Collected data entries
(** [VecDeque::remove(i)]: the removed element with the rest, [None] out of
    range. *)
Definition vec_remove (i : nat) l : option (A * list A) :=
  x ← l !! i; Some (x, delete i l).

Lemma position_Some (P : A → Prop) `{∀ x, Decision (P x)} l i :
  position P l = Some i ↔
  ∃ x, l !! i = Some x ∧ P x ∧ ∀ j y, l !! j = Some y → j < i → ¬ P y.
Proof.
  unfold position. rewrite fmap_Some. split.
  - intros ([j x] & Hf & ->). apply list_find_Some in Hf. eauto.
  - intros (x & Hx). exists (i, x). split; [|done]. by apply list_find_Some.
Qed.

Lemma position_None (P : A → Prop) `{∀ x, Decision (P x)} l :
  position P l = None ↔ ∀ x, x ∈ l → ¬ P x.
Proof.
  unfold position. rewrite fmap_None, list_find_None, Forall_forall. done.
Qed.

Lemma position_is_Some (P : A → Prop) `{∀ x, Decision (P x)} l :
  is_Some (position P l) ↔ ∃ x, x ∈ l ∧ P x.
Proof.
  split.
  - intros [i (x & Hx & HP & _)%position_Some]. exists x. split; [|done].
    by eapply list_elem_of_lookup_2.
  - intros (x & Hin & HP). apply not_eq_None_Some. rewrite position_None.
    intros Hn. by apply (Hn x).
Qed.

Lemma length_vec_insert i x l : length (vec_insert i x l) = S (length l).
Proof.
  unfold vec_insert. rewrite length_app; simpl. rewrite length_take, length_drop. lia.
Qed.
(* ===== verification/Errors.v ===== *)
(** * Errors, interrupts and run results ([core/error.rs], [StatusError] of
    [core/status.rs], [RunResult] of [engine/run_engine.rs]) *)

From S2P Require Import Prelude Interfaces.

(** A status's own failure; its timeout carries nothing. *)
Inductive StatusError := SCancelled | STimeout | SFailed (s : string).

(** Durations are in nanoseconds. The event-model and JSON errors are wrapped as
    their text. *)
Inductive BsrsError `{JsonNumber} :=
| Backend (s : string)
| Timeout_ (d : Z)
| ValueTimeout (name matcher : string) (timeout : Z) (last : option Value)
| Connect (e : BsrsError)
| NotConnectedE (nc : NotConnected)
| Cancelled
| InvalidValue (s : string)
| DatatypeE (s : string)
| StateE (s : string)
| PlanE (s : string)
| StatusE (e : StatusError)
| EventModelE (s : string)
| JsonE (s : string)
| Other (s : string)
with NotConnected `{JsonNumber} :=
| NcSource (source : string)
| NcChildren (children : list (string * BsrsError)).

Inductive Interrupt := IStop | IAbort.

Definition interrupt_exit_status (i : Interrupt) : string :=
  match i with IStop => "success" | IAbort => "abort" end.

Section errors.
Context `{JsonNumber}.

Fixpoint as_not_connected (e : BsrsError) : option NotConnected :=
  match e with
  | NotConnectedE nc => Some nc
  | Connect inner => as_not_connected inner
  | _ => None
  end.

(** What a failed status is to the engine ([handle_status], [wait_group]). *)
Definition status_error (e : StatusError) : BsrsError :=
  match e with
  | SCancelled => Cancelled
  | STimeout => StatusE STimeout
  | SFailed s => Backend s
  end.

(** [RunResult]: what [run_async] returns. *)
Record RunResult := mkResult {
  run_uids : list string;
  exit_status : string;
  interrupted : bool;
  reason : string;
  exception : option BsrsError;
}.
End errors.
(* ===== verification/QueueOps.v ===== *)
(** * The queue requests ([qs/dispatch.rs], queue contents)

    The handlers of the queue item requests, over the queue and the process's UUID
    source: [uuids] counts the UUIDs minted so far. Each handler returns the flat
    response it sends with the new state. *)

From stdpp Require Import pretty sorting.
From S2P Require Import Prelude Interfaces Queue Registry.

(** ** Responses ([qs/methods.rs]) *)

Section responses.
Context `{JsonNumber}.

Definition err (msg : string) : Value :=
  json [("success", VBool false); ("msg", VString msg)].

(** The successful responses start with the same two members. *)
Definition success (fields : list (string * Value)) : Value :=
  json (("success", VBool true) :: ("msg", VString EmptyString) :: fields).

(** [r["success"] == true] *)
Definition succeeded (r : Value) : bool := bool_decide (get_bool r "success" = Some true).
End responses.

Record Q `{JsonNumber} := mkQ { uuids : nat; pq : PlanQueue.t }.
Arguments mkQ {_} _ _.

Section queue_requests.
Context `{JsonNumber, !PlanLib, !TextFormat, !UuidSource}.
Notation Reg := (Registry Factory Device).
Implicit Types (s : Q) (r : Reg) (params : Value).

(** The next UUID, and the state after minting it. *)
Definition next_uuid s : string := uuid_v4 (uuids s).
Definition minted s : Q := mkQ (S (uuids s)) (pq s).

(** Run a queue operation that may mint one UUID. *)
Definition on_queue {A} (f : string → PlanQueue.t → A * PlanQueue.t) s : A * Q :=
  let '(a, q) := f (next_uuid s) (pq s) in (a, mkQ (S (uuids s)) q).

Definition on_queue_ (f : string → PlanQueue.t → PlanQueue.t) s : Q :=
  mkQ (S (uuids s)) (f (next_uuid s) (pq s)).

Definition insert_positioned (queued : QueuedItem) (pos_val : option Value)
  (before_uid after_uid : option string) s : Result () string * Q :=
  let qsize := Z.of_nat (PlanQueue.len (pq s)) in
  match before_uid with
  | Some buid =>
      let '(found, s) := on_queue (λ u, PlanQueue.insert_before_uid u buid queued) s in
      if negb found then (Err ("before_uid not found: " +:+ buid), s) else (Ok (), s)
  | None =>
  match after_uid with
  | Some auid =>
      let '(found, s) := on_queue (λ u, PlanQueue.insert_after_uid u auid queued) s in
      if negb found then (Err ("after_uid not found: " +:+ auid), s) else (Ok (), s)
  | None =>
  match pos_val with
  | None => (Ok (), on_queue_ (λ u, PlanQueue.push_back u queued) s)
  | Some (VString p) =>
      if String.eqb p "back" then (Ok (), on_queue_ (λ u, PlanQueue.push_back u queued) s)
      else if String.eqb p "front" then
        (Ok (), on_queue_ (λ u, PlanQueue.insert_at u 0 queued) s)
      else (Err ("invalid pos string: " +:+ p), s)
  | Some (VNumber n) =>
      let? i := num_as_i64 n else (Err "pos must be an integer", s) in
      if (i =? 0)%Z || (i <? - qsize)%Z then
        (Ok (), on_queue_ (λ u, PlanQueue.insert_at u 0 queued) s)
      else if (i =? -1)%Z || (qsize <=? i)%Z then
        (Ok (), on_queue_ (λ u, PlanQueue.push_back u queued) s)
      else
        let ref_idx := Z.to_nat (if (0 <? i)%Z then i else qsize + i + 1)%Z in
        (Ok (), on_queue_ (λ u, PlanQueue.insert_at u ref_idx queued) s)
  | Some other => (Err ("invalid pos value: " +:+ display_value other), s)
  end end end.
Record holds_ok (k : nat) (s : Sys) : Prop := {
  h_count : holds (ctl (eng s)) = Z.of_nat (live_holds s);
  h_gen : (0 ≤ run_gen (ctl (eng s)) ≤ Z.of_nat k)%Z;
  h_tasks : Forall (λ g, (0 ≤ g ≤ run_gen (ctl (eng s)))%Z) (tasks s);
  h_len : length (tasks s) ≤ k;
}.

(** ** Lemmas *)

Lemma counted_mono k a b n : counted k a b n → counted (S k) a b n.
Proof. unfold counted. intros (?&?&?&?). split_and!; try done; lia. Qed.

Lemma counted_incr k a b n : counted k a b n → counted (S k) (wrap64 (a + 1)) b (n + 1).
Proof.
  unfold counted. intros (?&?&?&->). split_and!; try done; try lia; [apply wrap64_range|].
  unfold wrap64. rewrite Z.add_mod_idemp_l by lia. by rewrite Z.add_assoc.
Qed.

Lemma counted_refl k a : in_u64 a → counted k a a 0.
Proof.
  unfold counted. intros Ha. split_and!; try done; [lia|]. rewrite Z.add_0_r.
  by rewrite wrap64_small.
Qed.

(** Fewer than 2^64 requests are never mistaken for none. *)
Lemma counted_ne k a b n : counted k a b n → u64_steps k → (0 < n)%Z → a ≠ b.
Proof.
  unfold counted, u64_steps, in_u64, wrap64, u64_max. intros (?&?&?&->) Hk Hn.
  intros Heq. destruct (decide (b + n < 18446744073709551616)%Z).
  - rewrite Z.mod_small in Heq by lia. lia.
  - rewrite <-(Z.mod_add _ (-1)), Z.mod_small in Heq by lia. lia.
Qed.

(** What a request does to the fields the loop reads. *)
Lemma request_effect o s s' :
  is_request o = true → step o s = Some s' →
  ∃ i p : bool,
    interrupt_seq (eng s') =
      (if i then wrap64 (interrupt_seq (eng s) + 1) else interrupt_seq (eng s))
    ∧ pause_seq (ctl (eng s')) =
      (if p then wrap64 (pause_seq (ctl (eng s)) + 1) else pause_seq (ctl (eng s)))
    ∧ tok_cancelled (cancel (ctl (eng s'))) =
      tok_cancelled (cancel (ctl (eng s))) || i || p
    ∧ thrown s' = thrown s ∧ seen s' = seen s ∧ phase s' = phase s
    ∧ (p = true → pauses o = true)
    ∧ (permit (ctl (eng s')) = permit (ctl (eng s))
         ∧ (is_paused (ctl (eng s)) = true → is_paused (ctl (eng s')) = true)
       ∨ permit (ctl (eng s')) = S (permit (ctl (eng s))))
    ∧ run_gen (ctl (eng s')) = run_gen (ctl (eng s))
    ∧ is_running (ctl (eng s')) = is_running (ctl (eng s))
    ∧ (is_halting (eng s) = true → is_halting (eng s') = true).
Proof.
  intros Hr Hs. destruct o; try done; simpl in Hs; simplify_eq; simpl.
  - destruct defer; [exists false, false|exists false, true]; simpl;
      rewrite ?orb_false_r, ?orb_true_r; split_and!; auto.
  - exists false, false. simpl. rewrite !orb_false_r. split_and!; auto.
  - exists true, false. simpl. rewrite orb_true_r. split_and!; auto.
  - exists true, false. simpl. rewrite orb_true_r. split_and!; auto.
  - exists true, false. simpl. rewrite orb_true_r. split_and!; auto.
  - exists false, true. simpl. rewrite orb_true_r. split_and!; auto.
  - destruct (tasks s !! k) as [gen|]; simplify_eq/=. exists false, false.
    unfold release. case_match; simpl; [rewrite !orb_false_r; split_and!; auto|].
    case_match; simpl; rewrite !orb_false_r; split_and!; auto.
  - unfold sigint. destruct (watcher (eng s)); simpl;
      [|exists false, false; rewrite !orb_false_r; split_and!; auto].
    case_match; [exists false, true; simpl; rewrite orb_true_r; split_and!; auto|].
    case_match; exists true, false; simpl; rewrite orb_true_r; split_and!; auto.
  - unfold install_signal_handler. exists false, false. rewrite !orb_false_r.
    case_match; simpl; split_and!; auto.
Qed.

Lemma counters_init : counters 0 sys_init 0 0.
Proof.
  split; try done; simpl; apply counted_refl; unfold in_u64, u64_max; lia.
Qed.

Lemma counters_request k s n m o s' :
  counters k s n m → calm o s → is_request o = true → step o s = Some s' →
  ∃ n' m', counters (S k) s' n' m' ∧ (n ≤ n')%Z ∧ (m ≤ m')%Z.
Proof.
  intros [Hi Hp Hc Hf] Hcalm Hr Hs.
  destruct (request_effect o s s' Hr Hs)
    as (i & p & Hi' & Hp' & Hc' & Ht & Hse & Hph & Hpo & _).
  exists (if i then n + 1 else n)%Z, (if p then m + 1 else m)%Z.
  pose proof (counted_incr _ _ _ _ Hi). pose proof (counted_incr _ _ _ _ Hp).
  pose proof (counted_mono _ _ _ _ Hi). pose proof (counted_mono _ _ _ _ Hp).
  unfold counted in Hi, Hp.
  split; [split|by destruct i, p; lia].
  - rewrite Hi', Ht. by destruct i.
  - rewrite Hp', Hse. by destruct p.
  - rewrite Hph, Hc'. intros Hl. specialize (Hc Hl).
    destruct (tok_cancelled _), i, p; simpl; intros; try done; naive_solver lia.
  - rewrite Hph, Hc'. intros Hl. specialize (Hf Hl). specialize (Hcalm Hl).
    destruct p; [naive_solver congruence|].
    destruct (tok_cancelled _), i; simpl; intros; try done; naive_solver lia.
Qed.

Lemma counters_loop k s n m o s' :
  counters k s n m → is_request o = false → step o s = Some s' →
  ∃ n' m', counters (S k) s' n' m'.
Proof.
  intros [Hi Hp Hc Hf] Hr Hs.
  pose proof (counted_mono _ _ _ _ Hi) as Hi1. pose proof (counted_mono _ _ _ _ Hp) as Hp1.
  pose proof (counted_incr _ _ _ _ Hp) as Hp2.
  assert (in_u64 (interrupt_seq (eng s))) as Hiu by (unfold counted in Hi; naive_solver).
  assert (in_u64 (pause_seq (ctl (eng s)))) as Hpu by (unfold counted in Hp; naive_solver).
  pose proof (counted_refl (S k) _ Hiu) as Hi0. pose proof (counted_refl (S k) _ Hpu) as Hp0.
  assert (0 ≤ m)%Z as Hm by (unfold counted in Hp; lia).
  destruct o; try done; simpl in Hs; destruct (phase s) as [| | | |p|p] eqn:Hph;
    simplify_eq/=.
  - unfold run_claim in Hs. case_match; simplify_eq/=.
    exists 0%Z, m. split; simpl; done.
  - exists n, m. split; simpl; done.
  - exists n, 0%Z. split; simpl; try done. intros _ Ht. specialize (Hf eq_refl Ht). by left.
  - unfold apply_deferred. destruct (deferred_pause (eng s)) eqn:Hd; simpl.
    + exists n, (m + 1)%Z. split; simpl; rewrite ?Hph; try done; intros; lia.
    + exists n, m. split; simpl; rewrite ?Hph; try done; by apply Hc.
  - unfold take_interrupt in Hs. destruct (Z.eqb_spec (interrupt_seq (eng s)) (thrown s)) as [He|He];
      simplify_eq/=.
    + exists n, m. split; simpl; try done; by apply Hc.
    + exists 0%Z, m. split; simpl; done.
  - unfold gate_arm, ack_pause, pause_pending in Hs.
    destruct (Z.eqb_spec (pause_seq (ctl (eng s))) (seen s)) as [He|He]; simplify_eq/=.
    exists n, 0%Z. split; simpl; done.
  - case_match; simplify_eq/=; [exists n, m; split; simpl; try done; by apply Hc|].
    unfold gate_leave, ack_pause.
    destruct (Z.eqb_spec (pause_seq (ctl (eng s))) (seen s)) as [He|He]; simpl.
    + exists n, m. split; simpl; try done; by apply Hc.
    + exists n, 0%Z. split; simpl; done.
  - case_decide; simplify_eq/=. unfold gate_leave, ack_pause.
    destruct (Z.eqb_spec (pause_seq (ctl (eng s))) (seen s)) as [He|He]; simpl.
    + exists n, m. split; simpl; try done; by apply Hc.
    + exists n, 0%Z. split; simpl; done.
  - exists n, m. split; simpl; done.
  - exists n, m. split; simpl; done.
  - exists n, m. split; simpl; done.
  - exists n, m. split; simpl; done.
Qed.

Lemma reach_counters n s : reach calm n s → ∃ i p, counters n s i p.
Proof.
  induction 1 as [|n s o s' _ (i & p & IH) Hcalm Hs]; [eexists _, _; apply counters_init|].
  destruct (is_request o) eqn:Hr.
  - destruct (counters_request _ _ _ _ _ _ IH Hcalm Hr Hs) as (? & ? & ? & _). eauto.
  - by eapply counters_loop.
Qed.

Lemma gate_ok_other s : (∀ p, phase s ≠ Armed p ∧ phase s ≠ Parked p) → gate_ok s.
Proof. intros Hp. split; intros p; pose proof (Hp p); naive_solver. Qed.

Lemma gate_ok_step o s s' : gate_ok s → step o s = Some s' → gate_ok s'.
Proof.
  intros [Hle Hok] Hs. destruct (is_request o) eqn:Hr.
  - destruct (request_effect o s s' Hr Hs)
      as (i & q & _ & _ & _ & _ & _ & Hph & _ & Hper & _).
    split; intros p; rewrite Hph.
    + intros Hp. specialize (Hle p Hp). destruct Hper as [[-> _] | ->]; lia.
    + intros Hp. specialize (Hle p (or_intror Hp)). destruct Hper as [[-> Hpa] | ->]; [|lia].
      intros Hpe. by apply Hpa, (Hok p).
  - destruct o; try done; simpl in Hs; destruct (phase s) as [| | | |p|p] eqn:Hph;
      simplify_eq/=; try by apply gate_ok_other.
    + unfold run_claim in Hs. case_match; simplify_eq. by apply gate_ok_other.
    + apply gate_ok_other. intros. simpl. by rewrite Hph.
    + destruct (take_interrupt _ _) as [[? ?] ?]. simplify_eq. by apply gate_ok_other.
    + unfold gate_arm, ack_pause in Hs. repeat case_match; simplify_eq;
        split; simpl; naive_solver.
    + case_match; simplify_eq.
      * split; simpl; naive_solver.
      * unfold gate_leave. destruct (ack_pause _ _). by apply gate_ok_other.
    + case_decide; simplify_eq. unfold gate_leave. destruct (ack_pause _ _).
      by apply gate_ok_other.
Qed.

Lemma reach_gate_ok ok n s : reach ok n s → gate_ok s.
Proof.
  induction 1 as [|n s o s' _ IH _ Hs]; [by apply gate_ok_other|].
  by eapply gate_ok_step.
Qed.

Lemma holds_ok_same k s s' :
  holds_ok k s → holds (ctl (eng s')) = holds (ctl (eng s)) →
  run_gen (ctl (eng s')) = run_gen (ctl (eng s)) → tasks s' = tasks s → holds_ok (S k) s'.
Proof.
  intros [Hc Hg Ht Hl] Hh Hr Htk. unfold live_holds in *. split; unfold live_holds;
    rewrite ?Hh, ?Hr, ?Htk; try done; lia.
Qed.

Lemma live_holds_le s : live_holds s ≤ length (tasks s).
Proof. apply length_filter. Qed.

Lemma holds_ok_suspend k su s s' :
  holds_ok k s → u64_steps (S k) → step (OSuspend su) s = Some s' → holds_ok (S k) s'.
Proof.
  intros [Hc Hg Ht Hl] Hk Hs. simpl in Hs. simplify_eq.
  pose proof (live_holds_le s) as Hle. split; unfold live_holds in *; simpl.
  - rewrite filter_app, length_app, filter_cons_True by done. simpl.
    unfold u64_steps, u64_max in Hk. rewrite Hc. unfold wrap64. rewrite Z.mod_small; lia.
  - lia.
  - apply Forall_app. split; [done|]. apply Forall_singleton. lia.
  - rewrite length_app. simpl. lia.
Qed.

Lemma live_holds_delete s i g :
  tasks s !! i = Some g →
  length (filter (λ g, g = run_gen (ctl (eng s))) (delete i (tasks s))) =
    if decide (g = run_gen (ctl (eng s))) then pred (live_holds s) else live_holds s.
Proof.
  intros Hi. unfold live_holds. rewrite (length_filter_delete _ i g (tasks s)) by done.
  destruct (decide (g = run_gen (ctl (eng s)))); simpl; lia.
Qed.

Lemma live_holds_pos s i g :
  tasks s !! i = Some g → g = run_gen (ctl (eng s)) → 0 < live_holds s.
Proof.
  intros Hi Hg. unfold live_holds.
  rewrite <-(take_drop_middle (tasks s) i g) by done.
  rewrite filter_app, length_app, filter_cons_True by done. simpl. lia.
Qed.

* **Description of the task**:
What do the lines above say from the one containing "uuids : nat;" down to the one containing "Definition on_queue_ (f"? Return them exactly, both end lines included, and only them.

* **Worked solution**:
Record Q `{JsonNumber} := mkQ { uuids : nat; pq : PlanQueue.t }.
Arguments mkQ {_} _ _.

Section queue_requests.
Context `{JsonNumber, !PlanLib, !TextFormat, !UuidSource}.
Notation Reg := (Registry Factory Device).
Implicit Types (s : Q) (r : Reg) (params : Value).

(** The next UUID, and the state after minting it. *)
Definition next_uuid s : string := uuid_v4 (uuids s).
Definition minted s : Q := mkQ (S (uuids s)) (pq s).

(** Run a queue operation that may mint one UUID. *)
Definition on_queue {A} (f : string → PlanQueue.t → A * PlanQueue.t) s : A * Q :=
  let '(a, q) := f (next_uuid s) (pq s) in (a, mkQ (S (uuids s)) q).

Definition on_queue_ (f : string → PlanQueue.t → PlanQueue.t) s : Q :=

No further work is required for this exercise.